=== Begin Enclosure ===

(** The first store of an object: its metadata appears, nothing else changes. *)
Lemma Store_new w request d tp ty :
  conf_ok -> world_up w -> absent w (id_ request) -> zlen (chars (id_ request)) <= 255 ->
  type_at (storage_index_ request) tp ->
  id_ (destination_data_ d) = id_ request -> position_ (destination_data_ d) = 0 ->
  is_u64 (data_size_ (destination_data_ d)) -> type_at (storage_index_ (destination_data_ d)) ty ->
  let d' := set_destination (set_id (segment_id (id_ request) 0)) d in
  exists w', Store c request [d] w = (Ok [d'], w') /\ world_up w' /\
    meta_stored w' (id_ request) (storage_index_ request) tp (set_buffer None (destination_data_ d')) /\
    (forall ty k, k <> meta_id (id_ request) -> wobj w' ty k = wobj w ty k).
Proof.
  intros Hc Hu Ha Hid Hp Hdi Hdp Hds Hdt d'. pose proof Ha as [Hm _].
  destruct (Locate_absent w request tp Hu Ha Hp) as (e & El).
  pose proof (type_at_range _ _ Hc Hp). pose proof (type_at_range _ _ Hc Hdt).
  pose proof (conf_max Hc) as Hmax. pose proof (max_obj_ok Hc) as Emax.
  set (link := set_buffer None (destination_data_ d')).
  destruct (serialize_one false (storage_index_ request) 0 link) as (s & Es & Hne & Hs & Ed).
  { unfold is_u16; lia. } { lia. }
  { split; [done|]. unfold Data_wf, is_u64, is_u16. simpl. unfold is_u64 in Hds. lia. }
  { subst link. simpl. rewrite zlen_segment_id. lia. }
  set (om := set_storage_index (storage_index_ request) (set_id (meta_id (id_ request)) Data0)).
  destruct (write_metadata_ok w (mkMetadata false (storage_index_ request) {[ 0 := link ]}) om tp s)
    as (w1 & E1 & U1 & O1 & F1); try done; [by eapply Hm|].
  set (om' := set_data_size (zlen s) om).
  destruct (serialize_one true 0 (-1) om') as (ls & Els & Hlne & Hls & Eld).
  { unfold is_u16; lia. } { lia. }
  { split; [done|]. pose proof (zlen_nonneg s). unfold Data_wf, is_u64, is_u16, transfer_max in *. simpl. lia. }
  { subst om' om. simpl. rewrite zlen_meta_id. lia. }
  set (lm := set_buffer (Some (Some <$> ls)) (set_data_size (zlen ls) (set_id (meta_id (id_ request)) Data0))).
  destruct (write_links_ok w1 (storage_index_ request) (STORAGE_SOLUTIONS c) lm ls)
    as (w2 & E2 & U2 & G1 & G2); try done.
  { apply Hc. }
  { split; [apply dense_NoDup, Hc|]. intros i Hi Hip. destruct (key_type_at i Hc Hi) as (ti & Hti).
    exists ti. split; [done|]. rewrite F1; [by eapply Hm|]. intros [= ->].
    by apply Hip, (conf_distinct Hc _ _ tp). }
  exists w2. split; [|split; [done|split]].
  - unfold Store. erewrite st_bind_Ok.
    2: { rewrite (try_catch_Throw _ _ _ _ (ErrorException e) w); [done| |done].
         by apply st_bind_Throw. }
    rewrite Emax. destruct (Z.eqb_spec (MAX_OBJ_SIZE c) 0); [lia|]. cbn [andb foldl].
    rewrite link_new_first, Hdi by (done || lia). fold d' link om. cbn [meta_storage_index_].
    st_step E1. fold om'. change (meta_storage_index_ Metadata0) with 0. rewrite Els. unfold lift at 1. erewrite st_bind_Ok by done.
    fold lm. by st_step E2.
  - split; [done|]. exists s. split.
    { rewrite G2; [done|]. right. intros i _ Hip Hi. by apply Hip, (conf_distinct Hc _ _ tp). }
    do 3 (split; [done|]). intros i ti Hi Hip. exists ls, om'.
    split; [|done]. apply (G1 i); [by eapply type_at_key|done..].
  - intros t k Hk. rewrite G2 by (by left). apply F1. simpl. congruence.
Qed.
(** Into the next segment of an object whose segments are full: the primary
    metadata get the new link. *)
Lemma Store_extend w id v p links dst d bytes kd tk :
  world_up w -> name_ok id -> object_at w id v p links -> id_ dst = id -> storage_index_ dst = p ->
  id_ (destination_data_ d) = id -> position_ (destination_data_ d) = position_ dst ->
  is_u64 (data_size_ (destination_data_ d)) -> storage_index_ (destination_data_ d) = kd -> type_at c kd tk ->
  inside_segment v (position_ dst) bytes -> zlen v <= position_ dst / X * X ->
  exists d' link links' w', Store c dst [d] w = (Ok [d'], w') /\
    store_opened w w' id v p (position_ dst) d d' links' link.
Proof.
  intros Hu Hn Ho Hid Hi Hdi Hdp Hds Hkd Htk Hin Hv.
  destruct (inside_split _ _ _ Hin) as (Hpos & Hk & Hr & Hb & Hkv & Hk31).
  destruct Hin as ([Hp0 Hpv] & _ & Hrb & Hmax). set (k := position_ dst / X) in *.
  destruct (ob_size _ _ _ _ _ Ho) as [Hv0 Hvm]. pose proof X_pos.
  destruct (ob_meta _ _ _ _ _ Ho) as (tp & s0 & Htp & Es0 & Hne0 & Hs0 & Ed0).
  pose proof (type_at_range c _ _ Hc Htk). pose proof (type_at_range c _ _ Hc Htp).
  assert (position_ dst mod X = 0) as Hr0 by lia.
  set (link := set_id (segment_id id k) (set_position 0 (set_buffer None (destination_data_ d)))).
  assert (link_ok link) as Hlk.
  { split; [done|]. unfold Data_wf, is_u64, is_u16 in *. cbn. rewrite Hkd. lia. }
  destruct (object_serialize w id v p links k link) as (s & Es & Hne & Hs & Ed);
    try done; try lia; [unfold is_u16; lia|].
  destruct (write_metadata_over w _ (set_storage_index p (set_id (meta_id id) Data0)) tp s s0 Hu Es Hne Hs)
    as (w' & Ew & F); try done.
  pose proof F as (U & Em & Fr). cbn [id_ set_storage_index set_id] in Em, Fr.
  assert (forall ty i, 0 <= i -> wobj w' ty (segment_id id i) = wobj w ty (segment_id id i)) as Fs.
  { intros ty i Hi0. apply Fr. intros [= _ E]. by apply (segment_meta_key id id i Hi0). }
  eexists _, link, (<[k := link]> links), w'. split.
  - unfold Store. erewrite st_bind_Ok.
    2: { apply try_catch_Ok. erewrite st_bind_Ok; [done|]. by apply (Locate_object_at w id v p links). }
    rewrite max_obj_ok by done. destruct (Z.eqb_spec X 0); [lia|]. cbn [andb foldl snd].
    unfold link_existing. rewrite max_obj_ok, Hdp by done. cbn [links_]. fold k.
    rewrite (i64_small k) by lia.
    assert (links !! k = None) as ->.
    { destruct (links !! k) as [l|] eqn:E; [|done].
      destruct (ob_links _ _ _ _ _ Ho k l E) as (_ & ? & _). lia. }
    rewrite Hr0, Hdi. fold link. cbn [set_links meta_storage_index_ is_link_ links_].
    rewrite Hid. erewrite st_bind_Ok by (erewrite st_bind_Ok by exact Ew; done). done.
  - split; try done; try by rewrite lookup_insert_eq.
    + fold k. split.
      * lia.
      * exists tp, (s ++ drop (length s) s0). do 2 (split; [done|]). split; [by destruct s|].
        split; [|by apply Ed]. rewrite zlen_app. unfold zlen in *. rewrite length_drop. lia.
      * intros i l [[<- <-]|[Hne' Hi0]]%lookup_insert_Some.
        -- split; [done|]. split; [by left|]. split; [done|]. split; [done|]. exists tk. cbn.
           split; [by rewrite Hkd|]. rewrite Fs, decide_False by lia. split; [by apply (ob_beyond _ _ _ _ _ Ho)|].
           intros ty _. rewrite Fs by done. by apply (ob_beyond _ _ _ _ _ Ho).
        -- destruct (ob_links _ _ _ _ _ Ho i l Hi0) as (Hi1 & Hi2 & Hid' & Hl' & ti & Hti & Ei & Eo).
           split; [done|]. split; [by right|]. do 2 (split; [done|]). exists ti.
           rewrite Fs, decide_True by done. split; [done|]. split; [done|].
           intros ty Hty. rewrite Fs by done. by apply Eo.
      * intros i Hi0 Hor. apply lookup_insert_is_Some. destruct (decide (k = i)); [by left|]. right.
        split; [done|]. apply (ob_present _ _ _ _ _ Ho); [done|]. destruct Hor; [congruence|done].
      * intros i ty Hi0 _ Hle. rewrite Fs by done. by apply (ob_beyond _ _ _ _ _ Ho).
    + intros ty key Hkey. apply Fr. congruence.
Qed.

(** The first store of an object. *)
Lemma Store_first w id dst d bytes tp kd tk :
  world_up w -> name_ok id -> object_absent w id -> id_ dst = id -> type_at c (storage_index_ dst) tp ->
  id_ (destination_data_ d) = id -> position_ (destination_data_ d) = position_ dst ->
  is_u64 (data_size_ (destination_data_ d)) -> storage_index_ (destination_data_ d) = kd -> type_at c kd tk ->
  inside_segment [] (position_ dst) bytes ->
  exists d' link links' w', Store c dst [d] w = (Ok [d'], w') /\
    store_opened w w' id [] (storage_index_ dst) (position_ dst) d d' links' link.
Proof.
  intros Hu Hn [Ha Hs] Hid Htp Hdi Hdp Hds Hkd Htk Hin. subst id.
  destruct Hin as ([Hp0 Hpv] & _ & _ & _). change (zlen (@nil ascii)) with 0 in Hpv.
  assert (position_ dst = 0) as Hp by lia. pose proof X_pos. pose proof (type_at_range c _ _ Hc Htk).
  destruct (Store_new c w dst d tp tk) as (w' & E & U & G & F); try done; try (by rewrite ?Hdp, ?Hkd).
  { split; [done|]. intros ty. by apply Hs. }
  { apply Hn. }
  destruct G as [_ (s & Es & Hne & Hsz & Ed & _)].
  set (link := set_buffer None (destination_data_ (set_destination (set_id (segment_id (id_ dst) 0)) d))) in *.
  assert (forall ty i, 0 <= i -> wobj w' ty (segment_id (id_ dst) i) = None) as Fs.
  { intros ty i Hi0. rewrite F; [by apply Hs|]. by apply segment_meta_key. }
  eexists _, link, {[ 0 := link ]}, w'. split; [exact E|].
  rewrite Hp. split; rewrite ?Z.div_0_l, ?Z.mod_0_l by lia; try done; try by rewrite lookup_singleton_eq.
  2: { destruct d as [src [] k']; cbn in *; congruence. }
  split.
  - change (zlen (@nil ascii)) with 0. unfold object_max. lia.
  - by exists tp, s.
  - intros i l [<- <-]%lookup_singleton_Some. split; [done|]. split; [by left|]. split; [done|]. split.
    + split; [done|]. unfold Data_wf, is_u64, is_u16 in *. cbn. rewrite Hkd, Hdp, Hp. lia.
    + exists tk. cbn. rewrite Hkd. split; [done|]. rewrite Fs, decide_False by (change (zlen (@nil ascii)) with 0; lia).
      split; [done|]. intros ty _. by apply Fs.
  - intros i Hi [->|Hlt]; [rewrite lookup_singleton_eq; by eexists|]. change (zlen (@nil ascii)) with 0 in Hlt. nia.
  - intros i ty Hi _ _. by apply Fs.
Qed.

End one_object.
End objects.
Lemma SIGTERM_kept fs p : unspawned fs p -> kept fs (finalized p) (on_SIGTERM can_append destroys false p).
Proof.
  intros Hp. pose proof Hp as (_ & _ & _ & Hl & _). unfold on_SIGTERM.
  rewrite (st_bind_Ok _ _ _ p p), (st_bind_Ok _ _ _ _ _ (log_nothing _ _ Hl)) by done.
  rewrite (st_bind_Ok _ _ _ () (finalize p)) by done. by apply exit_kept.
Qed.

Lemma default_kept fs s p : unspawned fs p -> kept fs (finalized p) (default_action s p).
Proof.
  intros Hp. unfold default_action. destruct (default_kills s); [|by apply same_kept].
  split; [apply Hp|]. split; [done|simpl; lia].
Qed.

Lemma deliver_kept fs s p :
  unspawned fs p -> kept fs (finalized p) (deliver can_append destroys false s p).
Proof.
  intros Hp. pose proof Hp as (_ & _ & _ & Hl & _). unfold deliver. rewrite (st_bind_Ok _ _ _ p p) by done.
  assert (kept fs (finalized p) (raise_SIGTERM can_append destroys false p)) as Hr.
  { unfold raise_SIGTERM. rewrite (st_bind_Ok _ _ _ p p) by done.
    destruct (handlers p SIGTERM); [by apply default_kept|by apply same_kept|by apply SIGTERM_kept]. }
  destruct (handlers p s); [by apply default_kept|by apply same_kept|].
  destruct s; try exact Hr; [by apply SIGTERM_kept|].
  cbn [signalHandler]. unfold on_SIGHUP. rewrite (st_bind_Ok _ _ _ p p), log_nothing by done.
  by apply same_kept.
Qed.

Lemma turn_kept fs p : unspawned fs p -> kept fs (finalized p) (run_turn construct destroys p).
Proof.
  intros Hp. pose proof Hp as (Hs & He & Hw & Hl & Hf & Hret & Hth & Hsl).
  unfold run_turn. rewrite (st_bind_Ok _ _ _ p p) by done.
  destruct (at_pc p) eqn:Hpc; try done.
  - destruct (future_taken p); (split; [done|]; split; [|simpl; lia]); by repeat split.
  - destruct (construct (globals p)) as [[[]| | |c] x].
    + split; [done|]. split; [by repeat split|simpl; lia].
    + split; [done|]. split; [done|simpl; lia].
    + split; [done|]. split; [done|simpl; lia].
    + apply exit_kept; [|simpl; lia]. unfold unspawned. cbn. by rewrite Hpc.
  - split; [done|]. split; [by repeat split|simpl; lia].
  - unfold modify. rewrite Hs. split; [done|]. split; [by repeat split|simpl; lia].
  - unfold modify. rewrite Hs. split; [done|]. split; [by repeat split|simpl; lia].
  - unfold RunInternal_waits. rewrite He. by apply same_kept.
Qed.

Lemma step_kept fs e p :
  unspawned fs p -> kept fs (finalized p) (step construct can_append destroys e p).
Proof.
  intros Hp. pose proof Hp as (_ & _ & Hw & _). destruct e as [| |on_worker s]; cbn [step].
  - by apply turn_kept.
  - unfold worker_turn. rewrite (st_bind_Ok _ _ _ p p), Hw by done. by apply same_kept.
  - rewrite (st_bind_Ok _ _ _ p p), Hw, andb_false_r by done. by apply deliver_kept.
Qed.

Lemma run_kept fs events p :
  unspawned fs p -> kept fs (finalized p) (run construct can_append destroys events p).
Proof.
  revert p. induction events as [|e events IH]; intros p Hp; [by apply same_kept|].
  unfold run. cbn [for_each]. pose proof (step_kept fs e p Hp) as (Hf & Hok & Hn).
  unfold mbind, st_bind.
  destruct (step construct can_append destroys e p) as [[[]| | |] p1] eqn:E; [|by repeat split..].
  destruct (Hok eq_refl) as [Hp1 <-]. by apply IH.
Qed.

End life.

(** ** The server of main.cpp *)

Section server.
Context (path_exists : string -> bool) (driver : MongoDriver).
Context (redis_cluster : list ascii -> Z -> outcome unit) (env : Surroundings).
Context (can_append : string -> bool) (destroys : bool).
Abbreviation server_ctor := (Server_ctor path_exists driver redis_cluster env).
Abbreviation server_run := (run server_ctor can_append destroys).

(** Whenever signals arrive, the server process never returns from [Run], its
    promise never gets a value, MPI_Finalize is called once at most and only at
    the end, and the log file is never written. *)
Theorem server_never_returns argv c b fs events o p :
  can_append "" = false -> server_run events (main_process argv c b fs) = (o, p) ->
  files p = fs /\ (finalized p <= 1)%nat /\
  (o = Ok () -> at_pc p <> Returned /\ exitSignal p = false /\ finalized p = 0%nat).
Proof.
  intros Ha E.
  assert (unspawned fs (main_process argv c b fs)) as Hp by by repeat split.
  pose proof (run_kept server_ctor can_append destroys Ha fs events _ Hp) as (Hf & Hok & Hn).
  rewrite E in Hf, Hok, Hn. split; [done|]. split; [done|]. intros ->.
  destruct (Hok eq_refl) as [(_ & He & _ & _ & _ & Hr & _) H0]. done.
Qed.

(** The process when the server waits. *)
Definition serving (g : Globals) (fs : gmap string (list ascii)) : Process Globals :=
  mkProcess g "" false true (Some true) false true NoThread (catchSignals no_handlers) fs 0 AtWait.

(** C7: A server whose constructor returns reaches its wait loop in five turns and
    stays there, whatever else happens, until the first fatal signal; it then
    finalizes MPI and exits with status 0, a crash no less than SIGTERM. *)
Theorem server_serves_until_signal argv c b fs events g :
  can_append "" = false -> server_ctor (main_globals argv c b) = (Ok (), g) ->
  server_run (replicate 5 Turn ++ events) (main_process argv c b fs) =
    if existsb fatal events then (Exit 0, ended destroys (serving g fs)) else (Ok (), serving g fs).
Proof.
  intros Ha Hg.
  assert (server_run (replicate 5 Turn) (main_process argv c b fs) = (Ok (), serving g fs)) as E.
  { unfold run. cbn [replicate]. cbn [for_each step].
    rewrite (st_bind_Ok _ _ _ () (goto AtConstruct (take_future (main_process argv c b fs)))) by done.
    rewrite (st_bind_Ok _ _ _ () (goto AtCatch (set_globals g (take_future (main_process argv c b fs))))).
    - by repeat split.
    - rewrite construct_turn by done. change (globals _) with (main_globals argv c b). by rewrite Hg. }
  rewrite <- (waiting_run server_ctor can_append destroys Ha events (serving g fs)) by by repeat split; eauto.
  revert E. generalize (replicate 5 Turn) (main_process argv c b fs). intros l. induction l as [|e l IH]; intros p.
  { by intros [= ->]. }
  unfold run. cbn [app for_each]. intros ([] & p1 & E1 & E2)%st_bind_inv.
  rewrite (st_bind_Ok _ _ _ _ _ E1). by apply IH.
Qed.

End server.

(** Where a daemon has a worker, SIGTERM in the worker makes it join itself, and
    the process aborts. *)
Theorem worker_takes_SIGTERM {X} (construct : ST X unit) can_append (p : Process X) h :
  handlers p = catchSignals h -> worker p = Running -> spawn_thread_ p = true ->
  is_running_ p = Some true -> exitSignal p = false ->
  (step construct can_append true (Signal true SIGTERM) p).1 = Exit abort_status.
Proof.
  intros Hh Hw Hs Hr He. cbn [step]. rewrite (st_bind_Ok _ _ _ p p), Hw by done. cbn [andb].
  unfold deliver. rewrite (st_bind_Ok _ _ _ p p), Hh, catchSignals_at by done. cbn [signalHandler].
  unfold on_SIGTERM, logMessage, modify, exit_, Stop, set_value, join, mbind, st_bind, get_state. cbn.
  destruct (can_append (main_log_file p)); cbn; rewrite Hr, Hs; cbn; rewrite He; cbn; by rewrite Hw.
Qed.

(** Without a configuration file the constructor of the server exits, and the
    destructor of the daemon reads a member that was never set. *)
Theorem exit_reads_uninitialised path_exists driver redis_cluster env can_append argv c b fs :
  conf_file env (CONFIGURATION_FILE (main_conf argv c)) = None ->
  (run (Server_ctor path_exists driver redis_cluster env) can_append true [Turn; Turn]
     (main_process argv c b fs)).1 = Undefined UninitRead.
Proof.
  intros Hf.
  assert (exists x, Server_ctor path_exists driver redis_cluster env (main_globals argv c b) = (Exit 1, x)) as (x & E).
  { eexists. unfold Server_ctor, configure, lift, mbind, st_bind. cbn. by rewrite Hf. }
  unfold run. cbn [for_each step].
  rewrite (st_bind_Ok _ _ _ () (goto AtConstruct (take_future (main_process argv c b fs)))) by done.
  unfold mbind, st_bind. rewrite construct_turn by done.
  change (globals _) with (main_globals argv c b). by rewrite E.
Qed.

=== End Enclosure ===

*TASK PROMPT*
Of the lines above, retype only those from the line containing "rewrite (st_bind_Ok _ _ _ () (finalize" through the line containing "intros Hp. unfold", including both, exactly.

*ANSWER SECTION*
  rewrite (st_bind_Ok _ _ _ () (finalize p)) by done. by apply exit_kept.
Qed.

Lemma default_kept fs s p : unspawned fs p -> kept fs (finalized p) (default_action s p).
Proof.
  intros Hp. unfold default_action. destruct (default_kills s); [|by apply same_kept].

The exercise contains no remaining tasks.